**Dataset**
● ● ● ● ●

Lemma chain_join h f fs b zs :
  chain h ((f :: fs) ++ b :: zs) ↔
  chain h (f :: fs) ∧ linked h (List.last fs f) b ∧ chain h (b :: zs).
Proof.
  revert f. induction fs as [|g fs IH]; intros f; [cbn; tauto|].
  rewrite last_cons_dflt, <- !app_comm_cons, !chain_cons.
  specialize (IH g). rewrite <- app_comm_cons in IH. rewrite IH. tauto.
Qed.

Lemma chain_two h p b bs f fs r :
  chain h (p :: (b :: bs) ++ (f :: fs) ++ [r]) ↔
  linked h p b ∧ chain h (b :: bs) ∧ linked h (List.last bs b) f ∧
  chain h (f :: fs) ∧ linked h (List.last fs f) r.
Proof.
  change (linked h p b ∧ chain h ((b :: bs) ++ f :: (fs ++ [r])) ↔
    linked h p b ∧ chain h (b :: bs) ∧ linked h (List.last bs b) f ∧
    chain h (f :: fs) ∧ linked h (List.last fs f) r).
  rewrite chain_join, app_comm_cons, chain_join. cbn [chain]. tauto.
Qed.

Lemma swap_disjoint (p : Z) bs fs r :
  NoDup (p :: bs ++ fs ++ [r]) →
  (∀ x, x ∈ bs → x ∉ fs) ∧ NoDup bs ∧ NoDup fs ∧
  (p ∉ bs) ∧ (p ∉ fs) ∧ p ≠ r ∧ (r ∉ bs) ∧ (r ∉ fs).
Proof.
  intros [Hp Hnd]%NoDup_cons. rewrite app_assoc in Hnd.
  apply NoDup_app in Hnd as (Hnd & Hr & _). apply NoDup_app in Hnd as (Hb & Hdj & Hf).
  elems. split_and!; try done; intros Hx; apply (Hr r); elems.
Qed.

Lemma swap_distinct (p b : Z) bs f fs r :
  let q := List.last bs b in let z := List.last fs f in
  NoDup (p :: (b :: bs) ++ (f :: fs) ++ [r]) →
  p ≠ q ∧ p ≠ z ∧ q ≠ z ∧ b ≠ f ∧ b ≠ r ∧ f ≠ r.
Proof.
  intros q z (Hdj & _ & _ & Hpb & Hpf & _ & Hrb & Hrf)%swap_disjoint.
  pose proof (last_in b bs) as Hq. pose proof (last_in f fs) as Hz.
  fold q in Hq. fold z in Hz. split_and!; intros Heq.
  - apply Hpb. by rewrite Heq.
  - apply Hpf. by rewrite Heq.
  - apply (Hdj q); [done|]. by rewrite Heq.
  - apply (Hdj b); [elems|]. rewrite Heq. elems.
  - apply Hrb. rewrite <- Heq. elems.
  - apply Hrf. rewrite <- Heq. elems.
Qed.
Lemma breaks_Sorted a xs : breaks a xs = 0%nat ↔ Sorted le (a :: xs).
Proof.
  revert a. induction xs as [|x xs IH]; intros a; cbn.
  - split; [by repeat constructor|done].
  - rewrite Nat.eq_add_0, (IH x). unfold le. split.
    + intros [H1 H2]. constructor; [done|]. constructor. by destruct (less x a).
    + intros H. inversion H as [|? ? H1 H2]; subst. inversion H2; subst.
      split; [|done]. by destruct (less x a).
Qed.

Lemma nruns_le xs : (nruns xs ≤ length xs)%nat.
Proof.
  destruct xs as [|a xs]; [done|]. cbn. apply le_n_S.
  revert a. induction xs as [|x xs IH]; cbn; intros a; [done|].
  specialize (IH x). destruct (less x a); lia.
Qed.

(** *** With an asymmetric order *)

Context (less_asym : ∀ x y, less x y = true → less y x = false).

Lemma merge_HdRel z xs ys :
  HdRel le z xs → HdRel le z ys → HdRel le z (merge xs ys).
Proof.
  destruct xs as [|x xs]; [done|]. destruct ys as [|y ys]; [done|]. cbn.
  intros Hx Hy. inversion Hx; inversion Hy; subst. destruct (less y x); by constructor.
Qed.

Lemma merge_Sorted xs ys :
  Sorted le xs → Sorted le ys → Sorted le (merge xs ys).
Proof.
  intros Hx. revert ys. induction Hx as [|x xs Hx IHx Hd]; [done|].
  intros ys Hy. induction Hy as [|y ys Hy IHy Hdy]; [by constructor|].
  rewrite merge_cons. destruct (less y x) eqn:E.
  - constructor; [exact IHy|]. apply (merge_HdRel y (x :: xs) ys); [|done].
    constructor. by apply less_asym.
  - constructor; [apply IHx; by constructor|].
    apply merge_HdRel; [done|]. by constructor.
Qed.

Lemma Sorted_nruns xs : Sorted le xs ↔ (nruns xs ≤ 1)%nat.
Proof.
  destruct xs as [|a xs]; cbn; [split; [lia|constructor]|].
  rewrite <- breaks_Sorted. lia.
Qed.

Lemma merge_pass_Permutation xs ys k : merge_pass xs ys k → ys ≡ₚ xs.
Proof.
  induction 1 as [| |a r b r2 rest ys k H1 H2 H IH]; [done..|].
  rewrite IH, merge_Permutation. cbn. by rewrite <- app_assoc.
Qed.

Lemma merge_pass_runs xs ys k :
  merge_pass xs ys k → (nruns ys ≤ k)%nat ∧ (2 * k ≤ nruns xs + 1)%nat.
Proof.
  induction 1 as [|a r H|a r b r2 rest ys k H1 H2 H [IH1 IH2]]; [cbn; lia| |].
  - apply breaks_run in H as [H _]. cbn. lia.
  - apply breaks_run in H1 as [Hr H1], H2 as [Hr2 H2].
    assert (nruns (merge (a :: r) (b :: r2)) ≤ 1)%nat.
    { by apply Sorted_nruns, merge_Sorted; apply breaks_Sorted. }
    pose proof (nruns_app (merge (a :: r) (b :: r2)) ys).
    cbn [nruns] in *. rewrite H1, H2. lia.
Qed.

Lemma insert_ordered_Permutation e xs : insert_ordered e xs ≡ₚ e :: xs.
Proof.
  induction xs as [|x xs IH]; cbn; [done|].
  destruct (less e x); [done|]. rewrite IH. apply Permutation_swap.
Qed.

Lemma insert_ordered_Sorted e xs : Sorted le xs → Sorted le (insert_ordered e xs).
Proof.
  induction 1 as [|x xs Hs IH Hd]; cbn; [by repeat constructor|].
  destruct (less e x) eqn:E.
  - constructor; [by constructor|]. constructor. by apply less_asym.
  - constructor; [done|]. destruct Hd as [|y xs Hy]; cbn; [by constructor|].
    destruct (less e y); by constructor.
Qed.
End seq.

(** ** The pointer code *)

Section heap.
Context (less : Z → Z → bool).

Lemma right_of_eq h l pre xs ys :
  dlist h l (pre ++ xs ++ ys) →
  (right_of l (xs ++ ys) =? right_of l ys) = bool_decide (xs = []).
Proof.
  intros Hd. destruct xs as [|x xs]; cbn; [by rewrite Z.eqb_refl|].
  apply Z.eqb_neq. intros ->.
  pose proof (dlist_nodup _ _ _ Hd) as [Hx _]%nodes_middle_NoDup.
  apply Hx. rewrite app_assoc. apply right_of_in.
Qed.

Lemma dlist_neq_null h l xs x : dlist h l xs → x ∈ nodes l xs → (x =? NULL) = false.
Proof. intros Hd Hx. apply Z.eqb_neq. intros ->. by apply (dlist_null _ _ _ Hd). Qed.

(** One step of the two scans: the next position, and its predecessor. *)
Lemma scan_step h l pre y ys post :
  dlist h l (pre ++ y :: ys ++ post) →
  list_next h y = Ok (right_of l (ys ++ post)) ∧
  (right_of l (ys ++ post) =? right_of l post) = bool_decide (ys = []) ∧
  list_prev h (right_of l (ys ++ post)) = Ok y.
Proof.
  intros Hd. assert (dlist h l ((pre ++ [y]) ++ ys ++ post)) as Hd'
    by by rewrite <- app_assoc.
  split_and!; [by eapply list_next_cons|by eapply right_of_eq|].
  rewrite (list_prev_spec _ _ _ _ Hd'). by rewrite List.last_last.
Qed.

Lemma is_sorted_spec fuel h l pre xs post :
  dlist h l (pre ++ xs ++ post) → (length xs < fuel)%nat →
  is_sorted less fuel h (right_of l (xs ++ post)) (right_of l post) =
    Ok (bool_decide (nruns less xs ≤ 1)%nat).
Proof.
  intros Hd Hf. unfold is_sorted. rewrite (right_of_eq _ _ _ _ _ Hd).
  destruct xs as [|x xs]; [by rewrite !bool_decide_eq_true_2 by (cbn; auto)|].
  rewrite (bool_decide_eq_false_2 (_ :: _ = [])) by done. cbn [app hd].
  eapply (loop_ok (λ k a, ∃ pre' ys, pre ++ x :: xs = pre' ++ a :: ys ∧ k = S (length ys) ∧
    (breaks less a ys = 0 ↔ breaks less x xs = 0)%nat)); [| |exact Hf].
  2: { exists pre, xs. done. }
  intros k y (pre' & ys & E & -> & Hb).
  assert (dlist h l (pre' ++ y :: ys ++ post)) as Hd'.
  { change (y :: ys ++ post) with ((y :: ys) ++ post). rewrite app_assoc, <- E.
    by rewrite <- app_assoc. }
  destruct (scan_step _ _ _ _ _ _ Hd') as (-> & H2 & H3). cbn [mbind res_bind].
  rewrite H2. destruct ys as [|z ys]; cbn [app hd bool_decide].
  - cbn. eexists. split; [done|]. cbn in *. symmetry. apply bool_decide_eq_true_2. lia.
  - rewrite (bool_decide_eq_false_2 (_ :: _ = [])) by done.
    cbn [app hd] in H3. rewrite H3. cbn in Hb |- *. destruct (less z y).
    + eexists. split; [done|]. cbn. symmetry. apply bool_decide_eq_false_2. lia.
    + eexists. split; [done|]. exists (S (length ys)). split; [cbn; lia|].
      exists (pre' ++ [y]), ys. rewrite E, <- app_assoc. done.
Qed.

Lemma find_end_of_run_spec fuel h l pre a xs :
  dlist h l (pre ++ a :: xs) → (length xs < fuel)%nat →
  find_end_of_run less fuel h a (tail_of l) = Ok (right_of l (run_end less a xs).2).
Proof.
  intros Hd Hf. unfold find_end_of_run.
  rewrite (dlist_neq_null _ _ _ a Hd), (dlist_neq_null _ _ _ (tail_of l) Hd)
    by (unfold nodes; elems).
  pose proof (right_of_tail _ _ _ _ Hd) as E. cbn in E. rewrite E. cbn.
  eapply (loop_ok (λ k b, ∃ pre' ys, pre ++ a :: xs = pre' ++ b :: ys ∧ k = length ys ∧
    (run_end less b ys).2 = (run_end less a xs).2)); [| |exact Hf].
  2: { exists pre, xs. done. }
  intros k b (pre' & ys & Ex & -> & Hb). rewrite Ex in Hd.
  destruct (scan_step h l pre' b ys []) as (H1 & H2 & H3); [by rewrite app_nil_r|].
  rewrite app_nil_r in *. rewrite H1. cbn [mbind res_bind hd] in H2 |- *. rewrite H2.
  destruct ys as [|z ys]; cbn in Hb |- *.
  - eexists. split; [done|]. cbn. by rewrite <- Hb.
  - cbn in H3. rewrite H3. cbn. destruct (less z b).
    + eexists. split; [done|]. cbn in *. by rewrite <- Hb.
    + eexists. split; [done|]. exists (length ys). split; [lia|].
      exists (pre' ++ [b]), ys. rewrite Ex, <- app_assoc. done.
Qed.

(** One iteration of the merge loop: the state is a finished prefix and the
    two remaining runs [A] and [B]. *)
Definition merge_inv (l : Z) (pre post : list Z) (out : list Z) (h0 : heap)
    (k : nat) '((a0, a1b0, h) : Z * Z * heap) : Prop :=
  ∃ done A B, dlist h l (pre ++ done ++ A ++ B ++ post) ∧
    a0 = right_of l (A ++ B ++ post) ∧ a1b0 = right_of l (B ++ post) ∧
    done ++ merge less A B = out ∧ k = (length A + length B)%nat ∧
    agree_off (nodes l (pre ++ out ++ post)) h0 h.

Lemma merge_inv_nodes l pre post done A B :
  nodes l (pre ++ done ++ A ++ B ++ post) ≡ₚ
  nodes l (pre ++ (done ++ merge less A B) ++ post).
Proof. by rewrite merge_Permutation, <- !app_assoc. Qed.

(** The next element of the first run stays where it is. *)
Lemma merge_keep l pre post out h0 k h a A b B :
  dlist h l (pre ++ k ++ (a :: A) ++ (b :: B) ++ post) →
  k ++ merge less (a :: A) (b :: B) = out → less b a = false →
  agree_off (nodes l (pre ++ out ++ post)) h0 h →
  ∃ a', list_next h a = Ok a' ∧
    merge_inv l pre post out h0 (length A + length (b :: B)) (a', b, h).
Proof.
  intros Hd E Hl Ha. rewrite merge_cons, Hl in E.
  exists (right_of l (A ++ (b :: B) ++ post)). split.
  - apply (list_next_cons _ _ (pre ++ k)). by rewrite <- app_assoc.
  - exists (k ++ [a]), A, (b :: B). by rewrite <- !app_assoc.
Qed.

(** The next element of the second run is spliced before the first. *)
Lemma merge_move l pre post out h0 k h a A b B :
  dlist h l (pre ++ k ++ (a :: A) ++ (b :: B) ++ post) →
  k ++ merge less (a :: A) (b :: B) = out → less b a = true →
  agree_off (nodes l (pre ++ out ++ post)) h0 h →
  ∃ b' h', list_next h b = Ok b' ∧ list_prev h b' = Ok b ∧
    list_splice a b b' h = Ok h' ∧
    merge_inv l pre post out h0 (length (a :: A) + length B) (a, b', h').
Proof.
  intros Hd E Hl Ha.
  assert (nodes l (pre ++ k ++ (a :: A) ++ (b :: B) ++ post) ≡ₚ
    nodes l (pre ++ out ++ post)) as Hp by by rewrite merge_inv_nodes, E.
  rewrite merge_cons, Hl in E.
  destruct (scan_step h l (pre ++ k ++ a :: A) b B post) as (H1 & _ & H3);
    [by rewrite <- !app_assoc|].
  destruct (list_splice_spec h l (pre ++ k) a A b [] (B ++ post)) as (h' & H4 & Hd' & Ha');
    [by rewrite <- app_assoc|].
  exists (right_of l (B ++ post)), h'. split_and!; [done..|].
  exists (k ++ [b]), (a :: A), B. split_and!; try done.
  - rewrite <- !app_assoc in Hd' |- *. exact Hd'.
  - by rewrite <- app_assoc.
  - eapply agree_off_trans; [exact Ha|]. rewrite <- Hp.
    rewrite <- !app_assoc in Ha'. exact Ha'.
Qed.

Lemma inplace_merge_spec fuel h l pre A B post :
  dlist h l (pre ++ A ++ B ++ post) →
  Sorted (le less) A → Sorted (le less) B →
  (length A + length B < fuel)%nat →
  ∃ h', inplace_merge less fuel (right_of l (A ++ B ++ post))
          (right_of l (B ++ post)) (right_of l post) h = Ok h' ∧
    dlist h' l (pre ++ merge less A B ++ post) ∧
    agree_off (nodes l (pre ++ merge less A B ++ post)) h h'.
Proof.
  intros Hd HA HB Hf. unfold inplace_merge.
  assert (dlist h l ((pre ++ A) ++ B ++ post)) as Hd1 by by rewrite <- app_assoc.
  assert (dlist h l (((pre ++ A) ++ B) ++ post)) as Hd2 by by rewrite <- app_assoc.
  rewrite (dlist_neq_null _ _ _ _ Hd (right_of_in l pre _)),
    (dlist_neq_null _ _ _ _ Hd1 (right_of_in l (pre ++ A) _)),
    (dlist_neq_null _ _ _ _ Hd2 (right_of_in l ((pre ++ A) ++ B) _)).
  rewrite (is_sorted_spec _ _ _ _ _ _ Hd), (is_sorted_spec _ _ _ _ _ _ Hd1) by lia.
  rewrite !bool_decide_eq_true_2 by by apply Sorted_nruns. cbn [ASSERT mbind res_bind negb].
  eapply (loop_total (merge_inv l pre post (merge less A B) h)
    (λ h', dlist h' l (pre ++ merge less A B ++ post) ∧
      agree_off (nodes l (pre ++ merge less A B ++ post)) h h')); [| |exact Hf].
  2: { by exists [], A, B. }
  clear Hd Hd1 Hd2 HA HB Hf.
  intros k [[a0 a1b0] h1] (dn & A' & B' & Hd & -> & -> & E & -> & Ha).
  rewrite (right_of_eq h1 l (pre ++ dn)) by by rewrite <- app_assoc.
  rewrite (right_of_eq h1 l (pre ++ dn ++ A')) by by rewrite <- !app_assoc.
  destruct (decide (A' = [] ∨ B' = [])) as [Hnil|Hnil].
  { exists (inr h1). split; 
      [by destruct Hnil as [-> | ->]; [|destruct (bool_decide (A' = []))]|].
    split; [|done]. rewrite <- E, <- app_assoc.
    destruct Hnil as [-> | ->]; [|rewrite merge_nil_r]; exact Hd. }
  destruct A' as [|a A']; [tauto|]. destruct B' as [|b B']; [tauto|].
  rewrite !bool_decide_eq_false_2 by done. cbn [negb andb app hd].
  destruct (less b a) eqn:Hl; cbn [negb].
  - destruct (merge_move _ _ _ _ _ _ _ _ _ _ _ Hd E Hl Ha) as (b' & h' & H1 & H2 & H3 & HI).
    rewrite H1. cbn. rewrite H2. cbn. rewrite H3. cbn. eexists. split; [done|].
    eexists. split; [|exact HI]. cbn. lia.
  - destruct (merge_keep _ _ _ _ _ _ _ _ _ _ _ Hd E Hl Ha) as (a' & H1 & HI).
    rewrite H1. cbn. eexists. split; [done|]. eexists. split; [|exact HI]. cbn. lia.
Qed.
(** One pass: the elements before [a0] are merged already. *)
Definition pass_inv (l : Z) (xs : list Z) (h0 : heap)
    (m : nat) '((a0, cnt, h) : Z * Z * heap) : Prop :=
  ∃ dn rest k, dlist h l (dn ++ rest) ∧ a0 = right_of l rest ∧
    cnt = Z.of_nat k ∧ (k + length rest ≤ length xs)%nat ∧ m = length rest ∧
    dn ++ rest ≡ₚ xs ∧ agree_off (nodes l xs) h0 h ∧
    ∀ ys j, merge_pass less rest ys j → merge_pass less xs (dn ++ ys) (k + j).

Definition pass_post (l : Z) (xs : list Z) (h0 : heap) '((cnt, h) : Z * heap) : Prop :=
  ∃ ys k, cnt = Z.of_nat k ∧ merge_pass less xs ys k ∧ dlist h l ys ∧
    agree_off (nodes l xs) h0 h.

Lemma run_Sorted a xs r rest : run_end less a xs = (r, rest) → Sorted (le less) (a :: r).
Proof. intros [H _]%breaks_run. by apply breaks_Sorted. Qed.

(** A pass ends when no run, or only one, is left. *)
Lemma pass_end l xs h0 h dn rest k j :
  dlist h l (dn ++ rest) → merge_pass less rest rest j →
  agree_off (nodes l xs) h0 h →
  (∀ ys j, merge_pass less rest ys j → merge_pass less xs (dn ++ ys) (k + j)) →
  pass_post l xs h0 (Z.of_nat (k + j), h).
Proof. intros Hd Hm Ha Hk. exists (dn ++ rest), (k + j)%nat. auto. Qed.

● ● ● ● ●

**What the exercise asks**
Starting at the line in the records above that contains "agree_off (nodes l xs) h0 h.", output every line up to and including the last one, with nothing added.

**Written answer**
    agree_off (nodes l xs) h0 h.

Lemma run_Sorted a xs r rest : run_end less a xs = (r, rest) → Sorted (le less) (a :: r).
Proof. intros [H _]%breaks_run. by apply breaks_Sorted. Qed.

(** A pass ends when no run, or only one, is left. *)
Lemma pass_end l xs h0 h dn rest k j :
  dlist h l (dn ++ rest) → merge_pass less rest rest j →
  agree_off (nodes l xs) h0 h →
  (∀ ys j, merge_pass less rest ys j → merge_pass less xs (dn ++ ys) (k + j)) →
  pass_post l xs h0 (Z.of_nat (k + j), h).
Proof. intros Hd Hm Ha Hk. exists (dn ++ rest), (k + j)%nat. auto. Qed.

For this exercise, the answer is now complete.